• **TASK TO COMPLETE**: The entries that follow are to be duplicated in full, character for character.

• **Saved data entries**:
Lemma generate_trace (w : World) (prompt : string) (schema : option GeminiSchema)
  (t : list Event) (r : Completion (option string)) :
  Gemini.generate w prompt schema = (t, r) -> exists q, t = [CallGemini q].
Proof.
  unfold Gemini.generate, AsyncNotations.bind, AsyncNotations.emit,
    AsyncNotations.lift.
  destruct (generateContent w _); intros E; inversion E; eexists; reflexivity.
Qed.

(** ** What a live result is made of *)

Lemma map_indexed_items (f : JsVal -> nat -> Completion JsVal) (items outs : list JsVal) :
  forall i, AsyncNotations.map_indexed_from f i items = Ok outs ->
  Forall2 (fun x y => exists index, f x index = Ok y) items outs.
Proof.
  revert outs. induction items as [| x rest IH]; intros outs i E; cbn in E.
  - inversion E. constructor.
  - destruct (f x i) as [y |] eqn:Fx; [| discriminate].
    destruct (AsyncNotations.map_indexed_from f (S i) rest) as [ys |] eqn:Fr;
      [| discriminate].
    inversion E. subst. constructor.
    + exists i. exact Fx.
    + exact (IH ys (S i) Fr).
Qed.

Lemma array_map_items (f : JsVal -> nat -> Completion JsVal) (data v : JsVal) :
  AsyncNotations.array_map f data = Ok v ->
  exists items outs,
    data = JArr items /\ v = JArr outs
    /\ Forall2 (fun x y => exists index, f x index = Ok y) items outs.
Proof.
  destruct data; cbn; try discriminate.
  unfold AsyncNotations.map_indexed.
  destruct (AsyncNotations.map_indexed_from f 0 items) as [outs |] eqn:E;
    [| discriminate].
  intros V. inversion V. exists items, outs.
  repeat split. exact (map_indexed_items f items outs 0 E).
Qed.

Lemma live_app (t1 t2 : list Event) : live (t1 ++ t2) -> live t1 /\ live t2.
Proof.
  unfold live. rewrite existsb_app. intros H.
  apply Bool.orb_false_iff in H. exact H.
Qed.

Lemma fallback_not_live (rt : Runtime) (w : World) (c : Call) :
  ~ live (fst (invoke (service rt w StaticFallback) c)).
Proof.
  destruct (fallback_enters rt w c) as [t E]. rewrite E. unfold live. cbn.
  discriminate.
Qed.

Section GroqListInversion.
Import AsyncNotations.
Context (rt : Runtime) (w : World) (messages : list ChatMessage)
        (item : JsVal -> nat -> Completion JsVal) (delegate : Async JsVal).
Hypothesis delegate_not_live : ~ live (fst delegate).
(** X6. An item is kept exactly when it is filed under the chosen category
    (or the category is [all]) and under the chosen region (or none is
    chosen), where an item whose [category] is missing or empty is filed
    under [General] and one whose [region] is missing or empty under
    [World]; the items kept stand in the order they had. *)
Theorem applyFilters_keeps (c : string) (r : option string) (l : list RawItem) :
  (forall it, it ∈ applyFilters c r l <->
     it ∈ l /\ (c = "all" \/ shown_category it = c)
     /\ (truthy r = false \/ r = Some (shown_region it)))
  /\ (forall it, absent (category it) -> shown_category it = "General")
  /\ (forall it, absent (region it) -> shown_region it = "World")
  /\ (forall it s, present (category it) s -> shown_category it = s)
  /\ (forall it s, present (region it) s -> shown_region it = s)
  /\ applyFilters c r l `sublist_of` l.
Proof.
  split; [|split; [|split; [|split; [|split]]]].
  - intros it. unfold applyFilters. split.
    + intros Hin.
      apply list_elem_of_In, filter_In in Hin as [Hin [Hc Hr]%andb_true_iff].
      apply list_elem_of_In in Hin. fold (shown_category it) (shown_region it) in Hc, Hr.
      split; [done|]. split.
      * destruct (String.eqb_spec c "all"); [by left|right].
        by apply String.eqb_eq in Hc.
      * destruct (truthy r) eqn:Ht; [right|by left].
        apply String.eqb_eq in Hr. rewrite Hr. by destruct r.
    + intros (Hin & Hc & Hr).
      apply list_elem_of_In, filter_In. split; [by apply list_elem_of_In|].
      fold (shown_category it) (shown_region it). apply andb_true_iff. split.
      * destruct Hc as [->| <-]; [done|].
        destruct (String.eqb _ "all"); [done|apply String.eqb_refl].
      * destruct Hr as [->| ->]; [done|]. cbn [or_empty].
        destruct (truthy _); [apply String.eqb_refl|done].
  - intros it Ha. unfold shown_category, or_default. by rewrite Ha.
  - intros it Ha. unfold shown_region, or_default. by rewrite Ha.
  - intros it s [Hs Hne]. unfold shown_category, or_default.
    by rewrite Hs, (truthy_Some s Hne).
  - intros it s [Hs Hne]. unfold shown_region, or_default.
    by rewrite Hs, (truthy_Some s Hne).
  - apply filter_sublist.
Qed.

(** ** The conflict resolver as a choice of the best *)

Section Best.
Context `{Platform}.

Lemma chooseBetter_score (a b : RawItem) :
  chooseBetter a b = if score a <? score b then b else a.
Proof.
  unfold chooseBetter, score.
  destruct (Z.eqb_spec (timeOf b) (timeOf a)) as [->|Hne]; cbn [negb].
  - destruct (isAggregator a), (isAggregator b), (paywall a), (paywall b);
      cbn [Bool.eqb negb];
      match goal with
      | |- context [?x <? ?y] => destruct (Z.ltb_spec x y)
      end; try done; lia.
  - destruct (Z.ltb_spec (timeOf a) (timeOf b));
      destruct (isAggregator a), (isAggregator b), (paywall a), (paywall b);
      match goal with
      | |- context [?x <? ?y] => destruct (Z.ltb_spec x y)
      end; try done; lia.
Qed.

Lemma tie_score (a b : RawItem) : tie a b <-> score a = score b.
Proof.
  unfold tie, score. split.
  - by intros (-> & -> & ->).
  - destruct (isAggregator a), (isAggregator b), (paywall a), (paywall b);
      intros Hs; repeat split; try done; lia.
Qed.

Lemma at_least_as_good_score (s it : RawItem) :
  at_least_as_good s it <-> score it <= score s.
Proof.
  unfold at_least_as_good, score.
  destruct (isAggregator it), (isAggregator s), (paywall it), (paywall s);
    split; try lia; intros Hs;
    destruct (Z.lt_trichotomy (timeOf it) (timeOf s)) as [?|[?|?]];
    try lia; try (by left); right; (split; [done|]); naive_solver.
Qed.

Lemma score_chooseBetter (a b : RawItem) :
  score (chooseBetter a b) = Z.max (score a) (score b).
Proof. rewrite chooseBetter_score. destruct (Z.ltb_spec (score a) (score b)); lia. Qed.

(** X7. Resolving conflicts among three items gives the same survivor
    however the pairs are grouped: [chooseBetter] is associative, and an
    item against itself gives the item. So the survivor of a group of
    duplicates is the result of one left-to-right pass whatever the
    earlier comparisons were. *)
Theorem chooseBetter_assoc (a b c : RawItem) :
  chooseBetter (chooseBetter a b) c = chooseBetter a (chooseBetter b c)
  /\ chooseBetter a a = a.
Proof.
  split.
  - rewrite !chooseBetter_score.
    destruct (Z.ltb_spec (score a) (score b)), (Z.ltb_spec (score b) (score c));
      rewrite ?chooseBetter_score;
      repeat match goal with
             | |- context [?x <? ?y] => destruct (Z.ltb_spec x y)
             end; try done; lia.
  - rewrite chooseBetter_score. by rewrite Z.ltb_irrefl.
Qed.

• **PROBLEM SOLUTION**:
Lemma generate_trace (w : World) (prompt : string) (schema : option GeminiSchema)
  (t : list Event) (r : Completion (option string)) :
  Gemini.generate w prompt schema = (t, r) -> exists q, t = [CallGemini q].
Proof.
  unfold Gemini.generate, AsyncNotations.bind, AsyncNotations.emit,
    AsyncNotations.lift.
  destruct (generateContent w _); intros E; inversion E; eexists; reflexivity.
Qed.

(** ** What a live result is made of *)

Lemma map_indexed_items (f : JsVal -> nat -> Completion JsVal) (items outs : list JsVal) :
  forall i, AsyncNotations.map_indexed_from f i items = Ok outs ->
  Forall2 (fun x y => exists index, f x index = Ok y) items outs.
Proof.
  revert outs. induction items as [| x rest IH]; intros outs i E; cbn in E.
  - inversion E. constructor.
  - destruct (f x i) as [y |] eqn:Fx; [| discriminate].
    destruct (AsyncNotations.map_indexed_from f (S i) rest) as [ys |] eqn:Fr;
      [| discriminate].
    inversion E. subst. constructor.
    + exists i. exact Fx.
    + exact (IH ys (S i) Fr).
Qed.

Lemma array_map_items (f : JsVal -> nat -> Completion JsVal) (data v : JsVal) :
  AsyncNotations.array_map f data = Ok v ->
  exists items outs,
    data = JArr items /\ v = JArr outs
    /\ Forall2 (fun x y => exists index, f x index = Ok y) items outs.
Proof.
  destruct data; cbn; try discriminate.
  unfold AsyncNotations.map_indexed.
  destruct (AsyncNotations.map_indexed_from f 0 items) as [outs |] eqn:E;
    [| discriminate].
  intros V. inversion V. exists items, outs.
  repeat split. exact (map_indexed_items f items outs 0 E).
Qed.

Lemma live_app (t1 t2 : list Event) : live (t1 ++ t2) -> live t1 /\ live t2.
Proof.
  unfold live. rewrite existsb_app. intros H.
  apply Bool.orb_false_iff in H. exact H.
Qed.

Lemma fallback_not_live (rt : Runtime) (w : World) (c : Call) :
  ~ live (fst (invoke (service rt w StaticFallback) c)).
Proof.
  destruct (fallback_enters rt w c) as [t E]. rewrite E. unfold live. cbn.
  discriminate.
Qed.

Section GroqListInversion.
Import AsyncNotations.
Context (rt : Runtime) (w : World) (messages : list ChatMessage)
        (item : JsVal -> nat -> Completion JsVal) (delegate : Async JsVal).
Hypothesis delegate_not_live : ~ live (fst delegate).
(** X6. An item is kept exactly when it is filed under the chosen category
    (or the category is [all]) and under the chosen region (or none is
    chosen), where an item whose [category] is missing or empty is filed
    under [General] and one whose [region] is missing or empty under
    [World]; the items kept stand in the order they had. *)
Theorem applyFilters_keeps (c : string) (r : option string) (l : list RawItem) :
  (forall it, it ∈ applyFilters c r l <->
     it ∈ l /\ (c = "all" \/ shown_category it = c)
     /\ (truthy r = false \/ r = Some (shown_region it)))
  /\ (forall it, absent (category it) -> shown_category it = "General")
  /\ (forall it, absent (region it) -> shown_region it = "World")
  /\ (forall it s, present (category it) s -> shown_category it = s)
  /\ (forall it s, present (region it) s -> shown_region it = s)
  /\ applyFilters c r l `sublist_of` l.
Proof.
  split; [|split; [|split; [|split; [|split]]]].
  - intros it. unfold applyFilters. split.
    + intros Hin.
      apply list_elem_of_In, filter_In in Hin as [Hin [Hc Hr]%andb_true_iff].
      apply list_elem_of_In in Hin. fold (shown_category it) (shown_region it) in Hc, Hr.
      split; [done|]. split.
      * destruct (String.eqb_spec c "all"); [by left|right].
        by apply String.eqb_eq in Hc.
      * destruct (truthy r) eqn:Ht; [right|by left].
        apply String.eqb_eq in Hr. rewrite Hr. by destruct r.
    + intros (Hin & Hc & Hr).
      apply list_elem_of_In, filter_In. split; [by apply list_elem_of_In|].
      fold (shown_category it) (shown_region it). apply andb_true_iff. split.
      * destruct Hc as [->| <-]; [done|].
        destruct (String.eqb _ "all"); [done|apply String.eqb_refl].
      * destruct Hr as [->| ->]; [done|]. cbn [or_empty].
        destruct (truthy _); [apply String.eqb_refl|done].
  - intros it Ha. unfold shown_category, or_default. by rewrite Ha.
  - intros it Ha. unfold shown_region, or_default. by rewrite Ha.
  - intros it s [Hs Hne]. unfold shown_category, or_default.
    by rewrite Hs, (truthy_Some s Hne).
  - intros it s [Hs Hne]. unfold shown_region, or_default.
    by rewrite Hs, (truthy_Some s Hne).
  - apply filter_sublist.
Qed.

(** ** The conflict resolver as a choice of the best *)

Section Best.
Context `{Platform}.

Lemma chooseBetter_score (a b : RawItem) :
  chooseBetter a b = if score a <? score b then b else a.
Proof.
  unfold chooseBetter, score.
  destruct (Z.eqb_spec (timeOf b) (timeOf a)) as [->|Hne]; cbn [negb].
  - destruct (isAggregator a), (isAggregator b), (paywall a), (paywall b);
      cbn [Bool.eqb negb];
      match goal with
      | |- context [?x <? ?y] => destruct (Z.ltb_spec x y)
      end; try done; lia.
  - destruct (Z.ltb_spec (timeOf a) (timeOf b));
      destruct (isAggregator a), (isAggregator b), (paywall a), (paywall b);
      match goal with
      | |- context [?x <? ?y] => destruct (Z.ltb_spec x y)
      end; try done; lia.
Qed.

Lemma tie_score (a b : RawItem) : tie a b <-> score a = score b.
Proof.
  unfold tie, score. split.
  - by intros (-> & -> & ->).
  - destruct (isAggregator a), (isAggregator b), (paywall a), (paywall b);
      intros Hs; repeat split; try done; lia.
Qed.

Lemma at_least_as_good_score (s it : RawItem) :
  at_least_as_good s it <-> score it <= score s.
Proof.
  unfold at_least_as_good, score.
  destruct (isAggregator it), (isAggregator s), (paywall it), (paywall s);
    split; try lia; intros Hs;
    destruct (Z.lt_trichotomy (timeOf it) (timeOf s)) as [?|[?|?]];
    try lia; try (by left); right; (split; [done|]); naive_solver.
Qed.

Lemma score_chooseBetter (a b : RawItem) :
  score (chooseBetter a b) = Z.max (score a) (score b).
Proof. rewrite chooseBetter_score. destruct (Z.ltb_spec (score a) (score b)); lia. Qed.

(** X7. Resolving conflicts among three items gives the same survivor
    however the pairs are grouped: [chooseBetter] is associative, and an
    item against itself gives the item. So the survivor of a group of
    duplicates is the result of one left-to-right pass whatever the
    earlier comparisons were. *)
Theorem chooseBetter_assoc (a b c : RawItem) :
  chooseBetter (chooseBetter a b) c = chooseBetter a (chooseBetter b c)
  /\ chooseBetter a a = a.
Proof.
  split.
  - rewrite !chooseBetter_score.
    destruct (Z.ltb_spec (score a) (score b)), (Z.ltb_spec (score b) (score c));
      rewrite ?chooseBetter_score;
      repeat match goal with
             | |- context [?x <? ?y] => destruct (Z.ltb_spec x y)
             end; try done; lia.
  - rewrite chooseBetter_score. by rewrite Z.ltb_irrefl.
Qed.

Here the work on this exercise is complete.